§ **WHAT YOU SHOULD DO**
Pull out every line with the word "openedSenderId" from the entries below.

+++ EXERCISE INPUT

(** ** GET /api/messages/:conversationId *)
Definition CATCH_UP_PAGE_SIZE : Z := 250.
Definition CATCH_UP_MAX_CURSOR_AGE_MS : Z := 14 * 24 * 60 * 60 * 1000.
(** [parseInt(text, 10)] *)
Fixpoint leading_digits (s : jstr) : jstr :=
  match s with c :: s' => if js_digit c then c :: leading_digits s' else [] | [] => [] end.
Definition parseInt (s : jstr) : option Z :=
  let s := trim_start s in
  let '(sign, ds) := match s with c :: s' => if c =? 45 then (-1, s') else if c =? 43 then (1, s') else (1, s) | [] => (1, s) end in
  match leading_digits ds with [] => None | ds => Some (sign * number ds) end.
Definition page_size (limit : option jstr) : Z :=
  Z.min (match parseInt (default [] limit) with Some n => if 0 <? n then n else CATCH_UP_PAGE_SIZE | None => CATCH_UP_PAGE_SIZE end) CATCH_UP_PAGE_SIZE.
Definition in_window (conversationId : jstr) (now : Z) (beforeSeq : option Z) (m : Message) : bool :=
  bool_decide (ms_conversationId m = conversationId) && (now - CATCH_UP_MAX_CURSOR_AGE_MS <? ms_createdAt m) &&
  match beforeSeq with Some b => ms_seq m <? b | None => true end &&
  match ms_expiresAt m with Some e => now <? e | None => true end.
(** [orderBy: seq desc]; rows of one number stay as the table has them. *)
Definition newer (a b : Message) : Prop := ms_seq b <= ms_seq a.
#[global] Instance newer_dec : RelDecision newer := fun a b => Z_le_dec (ms_seq b) (ms_seq a).
Definition desc (l : list Message) : list Message := merge_sort newer l.
Definition older (a b : Message) : Prop := ms_seq a < ms_seq b \/ ms_seq a = ms_seq b /\ ms_createdAt a <= ms_createdAt b.
#[global] Instance older_dec : RelDecision older.
Proof. intros a b. unfold older. apply _. Defined.
Definition asc (l : list Message) : list Message := merge_sort older l.
(** [new Map(rows by id).values()] *)
Definition by_id (l : list Message) : list Message := map snd (foldl (fun m x => map_set (ms_id x) x m) [] l).
Record CatchUp := mkCatchUp { cu_items : list RawServerMessage; cu_hasMore : bool; cu_nextCursor : option jstr }.

Definition client_view (opened : list jstr) (m : Message) : result RawServerMessage :=
  raw ← toRawServerMessage (openMessageForClient (cf_ring cf) m);
  let raw := match truthy (resolveRepliedToId (cf_ring cf) (ms_repliedToId m)) with Some r => with_reply (Some r) raw | None => raw end in
  Ok (if bool_decide (ms_id m ∈ opened) then viewed raw else raw).
Definition get_messages (userId conversationId : jstr) (before limit : option jstr) : hx CatchUp :=
  now ← date_now;
  let where_ := in_window conversationId now (parseMessageCursor before) in
  let take_ := Z.to_nat (page_size limit) in
  messages ← query (fun t => take (S take_) (desc (List.filter where_ (t_messages t))));
  let hasMore := (take_ <? length messages)%nat in
  let page := take take_ messages in
  systemMessagesDesc ← query (fun t => take 50 (desc (List.filter (fun m => where_ m && ms_system m) (t_messages t))));
  firstSystemMessage ← query (fun t => head (asc (List.filter (fun m => where_ m && ms_system m) (t_messages t))));
  let merged := desc (by_id (page ++ systemMessagesDesc ++ option_list firstSystemMessage)) in
  let viewOnceIds := map ms_id (List.filter ms_isViewOnce merged) in
  opened ← (match viewOnceIds with
            | [] => mret []
            | _ => query (fun t => map fst (filter (fun o : jstr * jstr => o.1 ∈ viewOnceIds /\ o.2 = tag conversationId userId) (t_opens t)))
            end);
  safeMessages ← from (mapR (client_view opened) merged);
  mret (mkCatchUp (rev safeMessages) hasMore
    (match last page with
     | Some oldest => if hasMore then Some (js (pretty (ms_seq oldest))) else None
     | None => None
     end)).

(** ** Opening once and unsending *)
Definition find_message (messageId : jstr) : hx (option (Message * bool)) :=
  query (fun t => match List.find (has_id messageId) (t_messages t) with
    | Some m => Some (m, match assoc (ms_conversationId m) (t_convs t) with Some c => cv_isGroup c | None => false end)
    | None => None
    end).
Definition holds_secret (msg : Message) (deleteSecret : option jstr) : bool :=
  match deleteSecret with Some s => AtRest.credentialTokenMatches (ms_deleteSecret msg) s | None => false end.
Definition emit_unsend (userId messageId conversationId deletedBy : jstr) (targetId : jstr) : hx unit :=
  if bool_decide (targetId = userId) then mret tt else send (DeletedRemotely targetId messageId conversationId deletedBy).
Definition message_unsend (userId messageId conversationId : jstr) (targetRecipients : option (list jstr)) (deleteSecret : option jstr) : hx unit :=
  if bool_decide (messageId = []) || bool_decide (conversationId = []) then mret tt else
  msg ← find_message messageId;
  match msg with
  | None => mret tt
  | Some (msg, _) =>
      if negb (bool_decide (ms_conversationId msg = conversationId)) then mret tt else
      let openedSenderId := openSenderId (cf_ring cf) (ms_senderId msg) in
      let isSender := bool_decide (openedSenderId = Some userId) in
      if negb isSender && negb (holds_secret msg deleteSecret) then mret tt else
      _ ← delete_message messageId;
      let recipients := match targetRecipients with Some ((_ :: _) as l) => l | _ => option_list (truthy openedSenderId) end in
      each (emit_unsend userId messageId conversationId (default userId openedSenderId)) recipients
  end.

Definition record_open (messageId openerTag : jstr) : hx unit :=
  db (fun t => if existsb (has_id messageId) (t_messages t)
               then (Ok tt, if bool_decide ((messageId, openerTag) ∈ t_opens t) then t else with_opens (t_opens t ++ [(messageId, openerTag)]) t)
               else (throw "P2003", t)).
Definition notify_viewed (userId messageId conversationId : jstr) (candidate : option jstr) : hx unit :=
  match truthy candidate with
  | Some c =>
      if bool_decide (c = userId) then mret tt else
      yes ← caught (isConversationParticipant conversationId c) false;
      if (yes : bool) then send (Viewed c messageId conversationId) else mret tt
  | None => mret tt
  end.
Definition open_message (userId messageId conversationId : jstr) (isGroup : bool) : hx unit :=
  _ ← attempt (record_open messageId (tag conversationId userId));
  if negb isGroup then attempt (delete_message messageId)
  else _ ← caught (finalizeViewOnceIfAllOpened messageId) false; mret tt.
Definition view_once_opened (userId messageId conversationId : jstr) (targetRecipient deleteSecret : option jstr) : hx unit :=
  if bool_decide (messageId = []) || bool_decide (conversationId = []) then mret tt else
  msg ← find_message messageId;
  match msg with
  | None => mret tt
  | Some (msg, isGroup) =>
      if negb (bool_decide (ms_conversationId msg = conversationId)) || negb (ms_isViewOnce msg) then mret tt else
      let openedSenderId := openSenderId (cf_ring cf) (ms_senderId msg) in
      let isSender := bool_decide (openedSenderId = Some userId) || holds_secret msg deleteSecret in
      if isSender then open_message userId messageId conversationId isGroup else
      isRecipient ← caught (isConversationParticipant conversationId userId) false;
      if negb isRecipient then mret tt else
      addressed ← caught (isAddressedViewOnceRecipient messageId conversationId userId) None;
      if bool_decide (addressed = Some false) then mret tt else
      _ ← notify_viewed userId messageId conversationId (match openedSenderId with Some s => Some s | None => targetRecipient end);
      open_message userId messageId conversationId isGroup
  end.

(** ** jobs/messageSweeper.ts *)
Definition SWEEP_BATCH_SIZE : nat := 500.
Definition MAX_SWEEP_BATCHES_PER_RUN : nat := 20.
Definition due (now : Z) (m : Message) : bool :=
  match ms_expiresAt m with Some e => e <=? now | None => false end || (ms_createdAt m <=? now - DEFAULT_TTL_MS).
(** [orderBy: expiresAt asc, nulls first] *)
Definition sooner (a b : Message) : Prop :=
  match ms_expiresAt a, ms_expiresAt b with None, _ => True | Some _, None => False | Some x, Some y => x <= y end.
#[global] Instance sooner_dec : RelDecision sooner.
Proof. intros a b. unfold sooner. destruct (ms_expiresAt a), (ms_expiresAt b); apply _. Defined.
Definition notify_deleted (expired : list Message) (rows : list member_row) (conversationId : jstr) : hx unit :=
  let ids := map ms_id (filter (fun m => ms_conversationId m = conversationId) expired) in
  let users := omap (fun r => truthy (Routing.resolveRoutingUser (cf_ring cf) (mr_userId r)))
                 (filter (fun r => mr_conversationId r = conversationId) rows) in
  each (fun u => send (DeletedBatch u conversationId ids)) users.
Definition sweepBatch (now : Z) : hx nat :=
  expired ← query (fun t => take SWEEP_BATCH_SIZE (merge_sort sooner (List.filter (due now) (t_messages t))));
  if bool_decide (expired = []) then mret 0%nat else
  let affected := set_of (map ms_conversationId expired) in
  rows ← query (fun t => filter (fun r => mr_conversationId r ∈ affected) (t_members t));
  _ ← each (notify_deleted expired rows) affected;
  let ids := map ms_id expired in
  _ ← db (fun t => (Ok tt, delete_messages (fun m => bool_decide (ms_id m ∈ ids)) t));
  mret (length expired).
Fixpoint sweep_loop (batches : nat) (now : Z) : hx unit :=
  match batches with
  | O => mret tt
  | S n => deleted ← sweepBatch now; if (deleted <? SWEEP_BATCH_SIZE)%nat then mret tt else sweep_loop n now
  end.
Definition message_sweeper : hx unit := attempt (now ← date_now; sweep_loop MAX_SWEEP_BATCHES_PER_RUN now).
End Handlers.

++++++

§ **OUTPUT FOR THIS TASK**
      let openedSenderId := openSenderId (cf_ring cf) (ms_senderId msg) in
      let isSender := bool_decide (openedSenderId = Some userId) in
      let recipients := match targetRecipients with Some ((_ :: _) as l) => l | _ => option_list (truthy openedSenderId) end in
      each (emit_unsend userId messageId conversationId (default userId openedSenderId)) recipients
      let openedSenderId := openSenderId (cf_ring cf) (ms_senderId msg) in
      let isSender := bool_decide (openedSenderId = Some userId) || holds_secret msg deleteSecret in
      _ ← notify_viewed userId messageId conversationId (match openedSenderId with Some s => Some s | None => targetRecipient end);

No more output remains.